EXERCISE INSTRUCTIONS »
The entries below contain a line with "m_columns : columns;" and a line with "(col_timestamp_seconds a =?". Quote exactly those two lines and all lines between them.

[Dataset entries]
*** Block opens ***
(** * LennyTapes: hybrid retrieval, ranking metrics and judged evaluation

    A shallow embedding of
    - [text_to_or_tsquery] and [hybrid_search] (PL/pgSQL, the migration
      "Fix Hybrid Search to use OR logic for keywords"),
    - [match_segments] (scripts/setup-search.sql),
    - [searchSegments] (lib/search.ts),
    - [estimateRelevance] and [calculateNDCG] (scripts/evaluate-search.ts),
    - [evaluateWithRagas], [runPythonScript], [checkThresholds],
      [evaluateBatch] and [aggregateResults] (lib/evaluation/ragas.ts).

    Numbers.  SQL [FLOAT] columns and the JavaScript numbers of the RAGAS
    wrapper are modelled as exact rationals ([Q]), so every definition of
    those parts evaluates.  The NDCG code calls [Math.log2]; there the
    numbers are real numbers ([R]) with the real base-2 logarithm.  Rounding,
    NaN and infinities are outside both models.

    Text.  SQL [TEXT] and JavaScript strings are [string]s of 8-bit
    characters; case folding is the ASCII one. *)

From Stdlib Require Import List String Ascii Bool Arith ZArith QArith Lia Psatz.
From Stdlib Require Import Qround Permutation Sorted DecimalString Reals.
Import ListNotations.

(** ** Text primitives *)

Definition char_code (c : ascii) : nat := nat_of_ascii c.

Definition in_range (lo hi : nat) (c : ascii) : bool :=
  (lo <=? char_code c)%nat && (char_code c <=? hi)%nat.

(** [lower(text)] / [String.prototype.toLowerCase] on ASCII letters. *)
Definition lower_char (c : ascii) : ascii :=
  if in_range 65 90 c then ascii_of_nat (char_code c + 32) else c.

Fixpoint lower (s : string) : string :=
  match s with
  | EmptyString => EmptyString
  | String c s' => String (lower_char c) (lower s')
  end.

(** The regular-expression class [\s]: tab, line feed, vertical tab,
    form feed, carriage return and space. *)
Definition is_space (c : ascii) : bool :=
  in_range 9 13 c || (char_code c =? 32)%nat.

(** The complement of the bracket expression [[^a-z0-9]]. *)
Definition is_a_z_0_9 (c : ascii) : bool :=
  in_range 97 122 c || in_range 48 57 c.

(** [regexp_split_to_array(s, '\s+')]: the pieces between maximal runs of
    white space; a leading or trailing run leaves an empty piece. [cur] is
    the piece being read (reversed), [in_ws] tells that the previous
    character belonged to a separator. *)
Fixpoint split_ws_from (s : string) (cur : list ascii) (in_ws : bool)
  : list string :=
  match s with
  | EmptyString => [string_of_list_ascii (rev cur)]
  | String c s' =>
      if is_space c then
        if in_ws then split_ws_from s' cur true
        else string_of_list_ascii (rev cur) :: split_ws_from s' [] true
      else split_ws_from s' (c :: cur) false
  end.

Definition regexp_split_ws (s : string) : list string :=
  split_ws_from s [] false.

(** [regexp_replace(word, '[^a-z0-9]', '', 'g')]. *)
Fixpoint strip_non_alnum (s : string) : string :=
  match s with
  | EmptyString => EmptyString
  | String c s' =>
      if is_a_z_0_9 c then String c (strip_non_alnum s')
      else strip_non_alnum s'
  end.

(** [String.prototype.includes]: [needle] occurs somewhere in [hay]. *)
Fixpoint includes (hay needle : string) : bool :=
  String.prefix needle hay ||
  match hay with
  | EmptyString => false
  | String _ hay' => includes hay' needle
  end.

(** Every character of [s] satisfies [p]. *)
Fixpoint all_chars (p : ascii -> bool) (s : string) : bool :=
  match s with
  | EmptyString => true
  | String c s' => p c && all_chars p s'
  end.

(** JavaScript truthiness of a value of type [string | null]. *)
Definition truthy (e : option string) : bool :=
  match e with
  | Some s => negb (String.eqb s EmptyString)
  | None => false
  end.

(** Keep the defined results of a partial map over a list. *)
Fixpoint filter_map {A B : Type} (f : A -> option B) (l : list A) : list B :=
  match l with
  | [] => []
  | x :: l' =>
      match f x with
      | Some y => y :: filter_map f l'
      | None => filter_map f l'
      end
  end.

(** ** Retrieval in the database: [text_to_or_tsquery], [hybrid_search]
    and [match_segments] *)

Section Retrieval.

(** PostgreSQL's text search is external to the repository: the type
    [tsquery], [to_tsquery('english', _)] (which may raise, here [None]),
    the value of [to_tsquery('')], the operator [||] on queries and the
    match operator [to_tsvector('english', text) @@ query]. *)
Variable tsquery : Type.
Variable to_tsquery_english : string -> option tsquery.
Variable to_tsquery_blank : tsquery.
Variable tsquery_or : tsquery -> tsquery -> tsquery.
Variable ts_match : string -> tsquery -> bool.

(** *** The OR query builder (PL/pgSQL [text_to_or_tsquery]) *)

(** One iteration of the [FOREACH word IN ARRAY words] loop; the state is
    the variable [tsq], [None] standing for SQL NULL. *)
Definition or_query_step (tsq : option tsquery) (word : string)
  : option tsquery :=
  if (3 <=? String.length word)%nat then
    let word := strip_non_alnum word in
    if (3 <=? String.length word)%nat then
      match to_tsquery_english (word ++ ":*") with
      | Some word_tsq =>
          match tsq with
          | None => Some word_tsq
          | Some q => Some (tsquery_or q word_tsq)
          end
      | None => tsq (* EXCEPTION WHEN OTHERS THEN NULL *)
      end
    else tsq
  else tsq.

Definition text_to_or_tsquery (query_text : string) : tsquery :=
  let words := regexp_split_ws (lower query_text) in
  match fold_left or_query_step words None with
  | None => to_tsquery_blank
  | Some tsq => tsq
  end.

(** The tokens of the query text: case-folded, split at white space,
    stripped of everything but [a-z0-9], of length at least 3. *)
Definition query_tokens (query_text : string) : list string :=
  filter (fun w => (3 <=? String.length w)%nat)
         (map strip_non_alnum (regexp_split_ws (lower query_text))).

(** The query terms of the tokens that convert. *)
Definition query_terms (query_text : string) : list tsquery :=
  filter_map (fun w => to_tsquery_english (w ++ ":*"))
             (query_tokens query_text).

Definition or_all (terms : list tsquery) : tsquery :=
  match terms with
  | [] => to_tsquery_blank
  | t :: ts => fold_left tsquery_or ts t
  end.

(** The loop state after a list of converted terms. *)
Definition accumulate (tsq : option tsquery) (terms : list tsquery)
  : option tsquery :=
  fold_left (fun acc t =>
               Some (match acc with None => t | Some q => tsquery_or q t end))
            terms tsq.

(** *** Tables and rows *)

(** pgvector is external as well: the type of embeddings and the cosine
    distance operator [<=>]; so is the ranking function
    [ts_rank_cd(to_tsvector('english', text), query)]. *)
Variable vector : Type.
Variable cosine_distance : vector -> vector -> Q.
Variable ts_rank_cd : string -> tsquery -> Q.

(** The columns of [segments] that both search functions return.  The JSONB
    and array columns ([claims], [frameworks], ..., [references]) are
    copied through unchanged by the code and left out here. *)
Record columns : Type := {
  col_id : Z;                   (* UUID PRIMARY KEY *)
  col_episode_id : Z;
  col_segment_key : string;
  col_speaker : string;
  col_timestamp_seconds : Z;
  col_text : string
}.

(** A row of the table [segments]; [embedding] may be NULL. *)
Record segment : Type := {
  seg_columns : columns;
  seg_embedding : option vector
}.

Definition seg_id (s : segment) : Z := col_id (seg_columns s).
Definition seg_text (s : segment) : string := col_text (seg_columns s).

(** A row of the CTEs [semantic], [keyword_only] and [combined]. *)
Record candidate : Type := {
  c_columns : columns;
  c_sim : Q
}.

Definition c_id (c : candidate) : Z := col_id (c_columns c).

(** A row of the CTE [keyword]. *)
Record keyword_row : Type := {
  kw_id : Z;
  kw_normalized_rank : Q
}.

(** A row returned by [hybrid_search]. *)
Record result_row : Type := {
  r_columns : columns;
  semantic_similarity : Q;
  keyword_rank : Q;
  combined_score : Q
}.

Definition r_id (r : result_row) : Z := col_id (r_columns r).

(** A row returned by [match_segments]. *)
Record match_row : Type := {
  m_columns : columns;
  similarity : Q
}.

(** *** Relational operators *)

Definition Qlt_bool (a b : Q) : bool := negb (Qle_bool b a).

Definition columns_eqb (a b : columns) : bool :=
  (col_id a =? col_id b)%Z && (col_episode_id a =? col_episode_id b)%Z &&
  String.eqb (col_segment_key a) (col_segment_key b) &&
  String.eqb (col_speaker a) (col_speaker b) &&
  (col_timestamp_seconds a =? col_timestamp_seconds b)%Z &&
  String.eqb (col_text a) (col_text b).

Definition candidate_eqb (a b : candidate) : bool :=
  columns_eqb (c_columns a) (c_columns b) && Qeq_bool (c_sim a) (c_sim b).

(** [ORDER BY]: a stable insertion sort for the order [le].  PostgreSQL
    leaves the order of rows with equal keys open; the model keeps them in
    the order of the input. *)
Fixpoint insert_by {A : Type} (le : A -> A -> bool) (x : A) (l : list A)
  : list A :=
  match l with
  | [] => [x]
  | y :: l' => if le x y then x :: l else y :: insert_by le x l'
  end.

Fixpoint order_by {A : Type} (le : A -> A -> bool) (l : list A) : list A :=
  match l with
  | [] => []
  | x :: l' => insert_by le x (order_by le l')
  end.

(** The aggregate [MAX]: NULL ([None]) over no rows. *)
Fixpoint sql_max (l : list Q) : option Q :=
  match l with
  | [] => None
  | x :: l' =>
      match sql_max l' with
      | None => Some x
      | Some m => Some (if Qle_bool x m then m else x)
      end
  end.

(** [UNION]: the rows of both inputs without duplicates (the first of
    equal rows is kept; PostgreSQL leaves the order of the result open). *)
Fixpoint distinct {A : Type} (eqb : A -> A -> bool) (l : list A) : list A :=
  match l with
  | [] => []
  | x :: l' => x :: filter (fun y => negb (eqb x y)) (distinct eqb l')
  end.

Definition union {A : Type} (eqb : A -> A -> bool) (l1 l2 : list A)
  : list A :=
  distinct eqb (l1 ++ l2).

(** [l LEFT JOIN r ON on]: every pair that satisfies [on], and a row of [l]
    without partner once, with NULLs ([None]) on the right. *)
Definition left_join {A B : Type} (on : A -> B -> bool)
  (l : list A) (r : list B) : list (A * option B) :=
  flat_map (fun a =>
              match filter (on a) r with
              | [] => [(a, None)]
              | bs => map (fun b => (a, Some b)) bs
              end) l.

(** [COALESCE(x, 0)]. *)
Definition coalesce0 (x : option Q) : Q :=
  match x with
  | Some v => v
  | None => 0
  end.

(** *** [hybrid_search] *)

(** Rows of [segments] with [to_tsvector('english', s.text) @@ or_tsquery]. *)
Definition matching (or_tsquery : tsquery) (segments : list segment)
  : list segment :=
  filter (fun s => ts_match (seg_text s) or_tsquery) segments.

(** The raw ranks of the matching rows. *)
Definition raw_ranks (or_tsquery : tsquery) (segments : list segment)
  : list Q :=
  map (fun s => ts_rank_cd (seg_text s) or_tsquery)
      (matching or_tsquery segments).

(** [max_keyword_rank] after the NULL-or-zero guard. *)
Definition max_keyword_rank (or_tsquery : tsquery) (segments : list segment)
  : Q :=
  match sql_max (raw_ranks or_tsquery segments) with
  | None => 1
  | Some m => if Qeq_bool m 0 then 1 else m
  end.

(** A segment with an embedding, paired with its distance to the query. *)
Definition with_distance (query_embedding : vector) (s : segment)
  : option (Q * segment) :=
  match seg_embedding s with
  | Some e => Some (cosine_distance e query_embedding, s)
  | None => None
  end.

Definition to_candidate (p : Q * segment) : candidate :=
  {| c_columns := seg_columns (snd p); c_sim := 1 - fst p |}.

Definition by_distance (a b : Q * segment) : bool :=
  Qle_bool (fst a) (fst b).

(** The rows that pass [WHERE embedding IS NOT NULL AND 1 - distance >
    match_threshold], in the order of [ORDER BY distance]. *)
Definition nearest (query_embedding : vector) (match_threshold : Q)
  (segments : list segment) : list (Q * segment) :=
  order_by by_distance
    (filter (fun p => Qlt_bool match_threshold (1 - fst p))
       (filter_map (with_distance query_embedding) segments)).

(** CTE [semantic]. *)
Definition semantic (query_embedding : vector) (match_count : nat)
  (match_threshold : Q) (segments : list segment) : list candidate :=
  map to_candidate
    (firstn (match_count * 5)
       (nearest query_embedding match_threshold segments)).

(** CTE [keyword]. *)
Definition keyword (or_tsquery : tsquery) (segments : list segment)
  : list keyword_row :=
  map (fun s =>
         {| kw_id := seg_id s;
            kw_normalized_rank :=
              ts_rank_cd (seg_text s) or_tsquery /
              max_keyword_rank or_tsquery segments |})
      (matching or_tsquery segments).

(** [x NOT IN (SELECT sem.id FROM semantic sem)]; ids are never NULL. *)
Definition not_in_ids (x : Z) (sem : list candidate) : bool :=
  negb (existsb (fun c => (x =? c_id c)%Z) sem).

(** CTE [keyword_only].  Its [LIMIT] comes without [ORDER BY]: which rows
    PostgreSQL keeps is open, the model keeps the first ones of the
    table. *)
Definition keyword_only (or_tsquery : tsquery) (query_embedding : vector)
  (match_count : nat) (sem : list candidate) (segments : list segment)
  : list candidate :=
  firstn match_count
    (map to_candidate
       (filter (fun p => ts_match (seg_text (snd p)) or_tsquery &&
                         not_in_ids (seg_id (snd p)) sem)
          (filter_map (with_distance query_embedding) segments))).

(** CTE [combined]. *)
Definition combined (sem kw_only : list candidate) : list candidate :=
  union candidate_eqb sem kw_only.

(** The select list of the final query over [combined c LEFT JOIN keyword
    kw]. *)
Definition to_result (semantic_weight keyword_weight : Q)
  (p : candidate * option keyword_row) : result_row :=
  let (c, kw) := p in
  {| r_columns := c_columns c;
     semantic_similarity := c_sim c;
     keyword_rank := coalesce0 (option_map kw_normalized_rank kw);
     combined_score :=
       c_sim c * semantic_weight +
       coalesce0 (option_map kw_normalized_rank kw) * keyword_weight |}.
*** Block closes ***
*** Block opens ***
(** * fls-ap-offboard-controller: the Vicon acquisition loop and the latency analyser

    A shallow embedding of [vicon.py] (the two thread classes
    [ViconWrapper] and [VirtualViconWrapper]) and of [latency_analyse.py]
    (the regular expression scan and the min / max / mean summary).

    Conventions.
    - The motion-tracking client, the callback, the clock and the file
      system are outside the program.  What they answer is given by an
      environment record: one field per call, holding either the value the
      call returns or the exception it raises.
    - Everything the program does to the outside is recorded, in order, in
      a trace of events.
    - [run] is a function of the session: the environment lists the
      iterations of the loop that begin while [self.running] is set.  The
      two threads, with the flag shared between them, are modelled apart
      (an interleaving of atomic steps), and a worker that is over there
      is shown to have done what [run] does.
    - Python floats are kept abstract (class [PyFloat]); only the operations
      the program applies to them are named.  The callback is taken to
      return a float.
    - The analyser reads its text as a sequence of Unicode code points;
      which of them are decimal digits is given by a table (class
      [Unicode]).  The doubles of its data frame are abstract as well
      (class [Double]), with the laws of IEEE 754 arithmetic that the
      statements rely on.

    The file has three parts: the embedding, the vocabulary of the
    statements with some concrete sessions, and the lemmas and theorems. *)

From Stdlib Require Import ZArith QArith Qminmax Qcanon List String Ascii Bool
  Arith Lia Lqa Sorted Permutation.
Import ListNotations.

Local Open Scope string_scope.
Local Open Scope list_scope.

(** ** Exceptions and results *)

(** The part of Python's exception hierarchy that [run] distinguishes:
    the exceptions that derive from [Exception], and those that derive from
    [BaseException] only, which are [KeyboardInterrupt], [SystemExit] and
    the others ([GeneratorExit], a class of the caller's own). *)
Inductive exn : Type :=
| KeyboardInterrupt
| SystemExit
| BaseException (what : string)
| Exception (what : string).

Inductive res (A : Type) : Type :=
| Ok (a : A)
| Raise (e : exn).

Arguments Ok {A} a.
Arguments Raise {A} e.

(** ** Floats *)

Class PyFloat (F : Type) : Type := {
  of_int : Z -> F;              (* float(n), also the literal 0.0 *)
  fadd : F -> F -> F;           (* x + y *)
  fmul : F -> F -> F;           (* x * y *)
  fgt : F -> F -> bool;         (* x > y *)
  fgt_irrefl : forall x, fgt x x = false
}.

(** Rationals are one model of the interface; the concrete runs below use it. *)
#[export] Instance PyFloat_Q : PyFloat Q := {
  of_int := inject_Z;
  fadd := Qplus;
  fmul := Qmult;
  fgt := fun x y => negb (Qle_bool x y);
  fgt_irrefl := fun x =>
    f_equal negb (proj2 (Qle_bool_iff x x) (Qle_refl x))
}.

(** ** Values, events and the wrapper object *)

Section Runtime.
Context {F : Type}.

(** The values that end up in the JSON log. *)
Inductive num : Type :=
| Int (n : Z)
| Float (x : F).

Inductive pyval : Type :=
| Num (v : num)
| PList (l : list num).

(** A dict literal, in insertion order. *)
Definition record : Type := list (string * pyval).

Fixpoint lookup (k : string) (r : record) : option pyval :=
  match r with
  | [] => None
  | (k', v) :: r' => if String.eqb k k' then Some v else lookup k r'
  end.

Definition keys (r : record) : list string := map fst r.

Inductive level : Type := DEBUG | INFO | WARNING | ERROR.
*** Block closes ***
COMPLETED TASK »
  m_columns : columns;
  similarity : Q
}.

(** *** Relational operators *)

Definition Qlt_bool (a b : Q) : bool := negb (Qle_bool b a).

Definition columns_eqb (a b : columns) : bool :=
  (col_id a =? col_id b)%Z && (col_episode_id a =? col_episode_id b)%Z &&
  String.eqb (col_segment_key a) (col_segment_key b) &&
  String.eqb (col_speaker a) (col_speaker b) &&
  (col_timestamp_seconds a =? col_timestamp_seconds b)%Z &&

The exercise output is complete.